• Exercise requirements: The entries below hold a line with "rewrite <- !(assoc" and a line with "flow (configuration_file_handling plat". Return those lines and all that lie between them, exactly and only.

___ Stored data

(** C6: when the platform reports no writable configuration location,
    [main] logs the failure, hides the splash screen, shows the error dialog
    and returns 1; nothing else follows, in particular no call of the settings,
    translator, theme or main-window stages, and the world is as it was. *)
Theorem location_unavailable_is_fatal plat disk :
  writableLocation plat = "" ->
  let r := main plat disk in
  flow r = Return 1
  /\ exit_status r = 1%Z
  /\ trace r =
     boot_trace plat ++
     [Log Critical [LText "Could not determine writable config location!"];
      SplashHide;
      MessageBoxCritical "Configuration Error"
        "Cannot find writable location for configuration."]
  /\ Forall (fun e => loads_settings e = false /\ resolves_locale e = false
                      /\ applies_theme e = false
                      /\ constructs_window e = false) (trace r)
  /\ final r = MkWorld disk initial_app.
Proof.
  intros Hloc. cbv zeta.
  erewrite main_fatal.
  2:{ rewrite configuration_file_handling_run. cbv zeta. rewrite Hloc.
      reflexivity. }
  cbn [flow trace final]. unfold exit_status. cbn [flow].
  repeat split. unfold boot_trace. cbn [app].
  repeat first [apply Forall_cons; split; [repeat split|] | apply Forall_nil_2].
Qed.

Lemma location_unavailable_is_fatal_witness :
  writableLocation (sample_platform "" true) = ""
  /\ exit_status (main (sample_platform "" true) fresh_disk) = 1%Z.
Proof.
  split; [reflexivity|].
  exact (proj1 (proj2 (location_unavailable_is_fatal
                         (sample_platform "" true) fresh_disk eq_refl))).
Defined.

(** C2: when the configuration directory does not exist and cannot be
    created, [main] logs the failure, hides the splash screen, shows the
    error dialog and returns 1; no settings are loaded, no translation is
    loaded or installed, no palette or stylesheet is applied, no main window
    is constructed or shown, and the world is as it was. *)
Theorem directory_creation_failure_is_fatal plat disk :
  writableLocation plat <> "" ->
  writableLocation plat ∉ dirs disk ->
  mkpath_succeeds plat (writableLocation plat) = false ->
  let r := main plat disk in
  flow r = Return 1
  /\ exit_status r = 1%Z
  /\ trace r =
     boot_trace plat ++
     [Log Info [LText "Creating configuration directory:";
                LString (writableLocation plat)];
      Mkpath (writableLocation plat);
      Log Critical [LText "Failed to create configuration directory:";
                    LString (writableLocation plat)];
      SplashHide;
      MessageBoxCritical "Configuration Error"
        ("Could not create configuration directory:" +:+ LF
         +:+ writableLocation plat)]
  /\ Forall (fun e => loads_settings e = false /\ resolves_locale e = false
                      /\ applies_theme e = false
                      /\ constructs_window e = false) (trace r)
  /\ final r = MkWorld disk initial_app.
Proof.
  intros Hloc Hdir Hmk. cbv zeta.
  erewrite main_fatal.
  2:{ rewrite configuration_file_handling_run. cbv zeta.
      rewrite (isEmpty_false _ Hloc). cbn [fs].
      rewrite (is_dir_false _ _ Hdir), Hmk. cbn [orb qapp translators translate].
      rewrite directory_error_text. reflexivity. }
  cbn [flow trace final]. unfold exit_status. cbn [flow].
  repeat split. unfold boot_trace. cbn [app].
  repeat first [apply Forall_cons; split; [repeat split|] | apply Forall_nil_2].
Qed.

Lemma directory_creation_failure_is_fatal_witness :
  let plat := sample_platform "/home/u/.config/XFB" false in
  writableLocation plat <> ""
  /\ (writableLocation plat ∉ dirs fresh_disk)
  /\ mkpath_succeeds plat (writableLocation plat) = false
  /\ exit_status (main plat fresh_disk) = 1%Z
  /\ final (main plat fresh_disk) = MkWorld fresh_disk initial_app.
Proof.
  cbv zeta.
  assert (writableLocation (sample_platform "/home/u/.config/XFB" false) <> "")
    as H1 by discriminate.
  assert (writableLocation (sample_platform "/home/u/.config/XFB" false)
            ∉ dirs fresh_disk) as H2 by (cbn; apply not_elem_of_empty).
  pose proof (directory_creation_failure_is_fatal
                (sample_platform "/home/u/.config/XFB" false) fresh_disk
                H1 H2 eq_refl) as (_ & Hexit & _ & _ & Hfinal).
  repeat split; assumption.
Defined.

(** ** Splash screen and error dialog *)

Lemma dialogs_after_hide_app v t1 t2 :
  dialogs_after_hide v (t1 ++ t2)
  = dialogs_after_hide v t1 && dialogs_after_hide (foldl splash_step v t1) t2.
Proof.
  revert v. induction t1 as [|e t1 IH]; intros v; [reflexivity|].
  cbn. rewrite IH. by rewrite andb_assoc.
Qed.

Lemma dialogs_after_hide_sound v tr pre title text post :
  dialogs_after_hide v tr = true ->
  tr = pre ++ MessageBoxCritical title text :: post ->
  foldl splash_step v pre = false.
Proof.
  intros H ->. rewrite dialogs_after_hide_app in H.
  apply andb_true_iff in H as [_ H]. cbn in H.
  apply andb_true_iff in H as [H _]. by apply negb_true_iff in H.
Qed.

Lemma no_dialog_after_hide v tr :
  Forall (fun e => is_dialog e = false) tr -> dialogs_after_hide v tr = true.
Proof.
  intros H. revert v. induction H as [|e tr He _ IH]; intros v;
    [reflexivity|].
  cbn. rewrite He, IH. reflexivity.
Qed.

Lemma steps_no_dialog (p : Event -> bool) tr :
  (forall e, p e = true -> is_dialog e = false) ->
  Forall (fun e => p e = true) tr ->
  Forall (fun e => is_dialog e = false) tr.
Proof. intros Hp H. eapply Forall_impl; [exact H|exact Hp]. Qed.

Ltac by_kind := let e := fresh in intros e; destruct e; cbn; congruence.

Lemma last_app_singleton (l : list Event) (e : Event) : last (l ++ [e]) = Some e.
Proof. apply last_snoc. Qed.

(** C10: whenever [main] opens the error dialog, the calls made on the
    splash screen before it leave the splash screen hidden; and a run of
    [main] either reaches the event loop, or returns 1 right after hiding the
    splash screen and showing the dialog, in this order. *)
Theorem splash_hidden_before_error_dialog plat disk :
  let r := main plat disk in
  (forall pre title text post,
     trace r = pre ++ MessageBoxCritical title text :: post ->
     splash_visible pre = false)
  /\ ((last (trace r) = Some Exec
       /\ forall title text, MessageBoxCritical title text ∉ trace r)
      \/ (flow r = Return 1
          /\ exists pre title text,
               trace r = pre ++ [SplashHide; MessageBoxCritical title text]
               /\ splash_visible pre = true
               /\ forall e, e ∈ pre -> is_dialog e = false)).
Proof.
  cbv zeta.
  destruct (main_cases plat disk)
    as [(pre & title & text & w1 & -> & Hpre)|(tr1 & w1 & Hcfg & Htr1)].
  - cbn [trace flow].
    assert (Forall (fun e => is_dialog e = false) (boot_trace plat ++ pre))
      as Hquiet.
    { apply Forall_app. split; [unfold boot_trace; trace_facts|].
      eapply steps_no_dialog; [|exact Hpre]. by_kind. }
    assert (foldl splash_step false (boot_trace plat ++ pre) = true) as Hvis.
    { rewrite foldl_app. change (foldl splash_step false (boot_trace plat))
        with true.
      clear Hquiet. induction Hpre as [|e pre He _ IH]; [reflexivity|].
      cbn [foldl]. destruct e; try discriminate He; exact IH. }
    split.
    + intros pre' title' text' post' Heq. unfold splash_visible.
      eapply dialogs_after_hide_sound; [|exact Heq].
      rewrite (assoc app), dialogs_after_hide_app.
      rewrite (no_dialog_after_hide _ _ Hquiet). reflexivity.
    + right. split; [reflexivity|].
      exists (boot_trace plat ++ pre), title, text.
      split; [by rewrite (assoc app)|]. split; [exact Hvis|].
      intros e He. by apply (proj1 (Forall_forall _ _) Hquiet).
  - rewrite (main_success _ _ _ _ _ Hcfg). cbn [trace flow].
    rewrite create_main_window_run, show_main_window_run. cbn [trace].
    match goal with
    | |- context [boot_trace plat ++ ?rest] =>
        assert (Forall (fun e => is_dialog e = false) (boot_trace plat ++ rest))
          as Hquiet
    end.
    { apply Forall_app; split; [unfold boot_trace; trace_facts|].
      apply Forall_app; split;
        [eapply steps_no_dialog; [|exact Htr1]; by_kind|].
      apply Forall_app; split;
        [eapply steps_no_dialog; [|apply load_settings_steps]; by_kind|].
      apply Forall_app; split;
        [eapply steps_no_dialog; [|apply translator_setup_steps]; by_kind|].
      apply Forall_app; split;
        [eapply steps_no_dialog; [|apply theme_application_steps]; by_kind|].
      destruct (preferences _).1.2; trace_facts. }
    split.
    + intros pre' title' text' post' Heq. unfold splash_visible.
      eapply dialogs_after_hide_sound; [|exact Heq].
      by apply no_dialog_after_hide.
    + left. split.
      * rewrite !(assoc app). apply last_app_singleton.
      * intros title text Hin.
        apply (proj1 (Forall_forall _ _) Hquiet) in Hin. discriminate Hin.
Qed.

(** ** Display mode *)

(** C8: once the configuration file is in place, the run of [main] ends with
    exactly one call that shows the main window, [showFullScreen] when the
    stored FullScreen preference converts to true and [show] otherwise,
    followed by the end of the splash screen and the event loop; showing the
    main window depends on that flag only, whatever the platform and the
    world. *)
Theorem display_mode_follows_FullScreen plat disk tr1 w1 path :
  configuration_file_handling plat (MkWorld disk initial_app)
    = MkRun tr1 w1 (Continue path) ->
  let fullScreen :=
    toBool (value (QSettings_read plat (fs w1) path) "FullScreen"
                  (QVariant_Bool false)) in
  (exists pre,
     trace (main plat disk)
     = pre ++ [if fullScreen then ShowFullScreen else Show; SplashFinish; Exec]
     /\ Forall (fun e => is_display e = false) pre)
  /\ (forall plat' w' (b : bool),
        exists pre,
          show_main_window plat' b w'
          = MkRun (pre ++ [if b then ShowFullScreen else Show; SplashFinish])
                  w' (Continue tt)
          /\ Forall (fun e => is_display e = false) pre).
Proof.
  intros Hcfg fullScreen. split.
  - pose proof (configuration_file_handling_outcome plat
                  (MkWorld disk initial_app)) as Hout.
    cbv zeta in Hout. rewrite Hcfg in Hout. cbn [flow trace] in Hout.
    destruct Hout as [_ Htr1].
    rewrite (main_success _ _ _ _ _ Hcfg). cbn [trace].
    rewrite create_main_window_run, show_main_window_run. cbn [trace].
    change (preferences (QSettings_read plat (fs w1) path)).1.2
      with fullScreen.
    match goal with
    | |- exists pre,
           ?t0 ++ ?t1 ++ ?t2 ++ ?t3 ++ ?t4 ++ ?t5 ++ [?m; ?s; _; _] ++ _ = _
           /\ _ =>
        exists (t0 ++ t1 ++ t2 ++ t3 ++ t4 ++ t5 ++ [m; s])
    end.
    split.
    { rewrite <- !(assoc app). reflexivity. }
    apply Forall_app; split; [unfold boot_trace; trace_facts|].
    apply Forall_app; split;
      [eapply Forall_impl; [exact Htr1|by_kind]|].
    apply Forall_app; split;
      [eapply Forall_impl; [apply load_settings_steps|by_kind]|].
    apply Forall_app; split;
      [eapply Forall_impl; [apply translator_setup_steps|by_kind]|].
    apply Forall_app; split;
      [eapply Forall_impl; [apply theme_application_steps|by_kind]|].
    trace_facts.
  - intros plat' w' b. rewrite show_main_window_run.
    eexists [_; _]. split; [reflexivity|]. trace_facts.
Qed.

Lemma display_mode_follows_FullScreen_witness :
  let plat := sample_platform "/home/u/.config/XFB" true in
  let disk := user_disk "FullScreen=true" in
  flow (configuration_file_handling plat (MkWorld disk initial_app))
    = Continue "/home/u/.config/XFB/xfb.conf"
  /\ exists pre,
       trace (main plat disk) = pre ++ [ShowFullScreen; SplashFinish; Exec].
Proof.
  cbv zeta.
  assert (flow (configuration_file_handling
                  (sample_platform "/home/u/.config/XFB" true)
                  (MkWorld (user_disk "FullScreen=true") initial_app))
          = Continue "/home/u/.config/XFB/xfb.conf") as H
    by (vm_compute; reflexivity).
  split; [exact H|].
  destruct (display_mode_follows_FullScreen _ _ _ _ _ (run_continue _ _ H))
    as [[pre [Htr _]] _].
  exists pre. exact Htr.
Defined.

(** ** A first run, end to end *)

(** On a fresh installation the default configuration is copied and made
    writable, no preference is set, and [main] enters the event loop in a
    window, with the light palette and without translator. *)
Example fresh_installation_run :
  let plat := sample_platform "/home/u/.config/XFB" true in
  let r := main plat fresh_disk in
  files (fs (final r)) !! "/home/u/.config/XFB/xfb.conf"
    = Some (MkFile "" 0x6044)
  /\ palette (qapp (final r)) = Some (lightPalette plat)
  /\ translators (qapp (final r)) = []
  /\ drop 40 (trace r) = [Show; SplashFinish; Exec]
  /\ exit_status r = exec_result plat.
Proof. cbv zeta. repeat split; vm_compute; reflexivity. Qed.

(** ** What configuration file handling does to the file system *)

Lemma is_dir_created (dir : string) (ds : gset string) fl :
  is_dir (MkFS ({[dir]} ∪ ds) fl) dir = true.
Proof. unfold is_dir. apply bool_decide_eq_true. cbn. set_solver. Qed.

Ltac ready_dir D :=
  unfold is_dir in *; cbn [fs dirs];
  first [exact D | apply bool_decide_eq_true; set_solver].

______

• Written answer:
    { rewrite <- !(assoc app). reflexivity. }
    apply Forall_app; split; [unfold boot_trace; trace_facts|].
    apply Forall_app; split;
      [eapply Forall_impl; [exact Htr1|by_kind]|].
    apply Forall_app; split;
      [eapply Forall_impl; [apply load_settings_steps|by_kind]|].
    apply Forall_app; split;
      [eapply Forall_impl; [apply translator_setup_steps|by_kind]|].
    apply Forall_app; split;
      [eapply Forall_impl; [apply theme_application_steps|by_kind]|].
    trace_facts.
  - intros plat' w' b. rewrite show_main_window_run.
    eexists [_; _]. split; [reflexivity|]. trace_facts.
Qed.

Lemma display_mode_follows_FullScreen_witness :
  let plat := sample_platform "/home/u/.config/XFB" true in
  let disk := user_disk "FullScreen=true" in
  flow (configuration_file_handling plat (MkWorld disk initial_app))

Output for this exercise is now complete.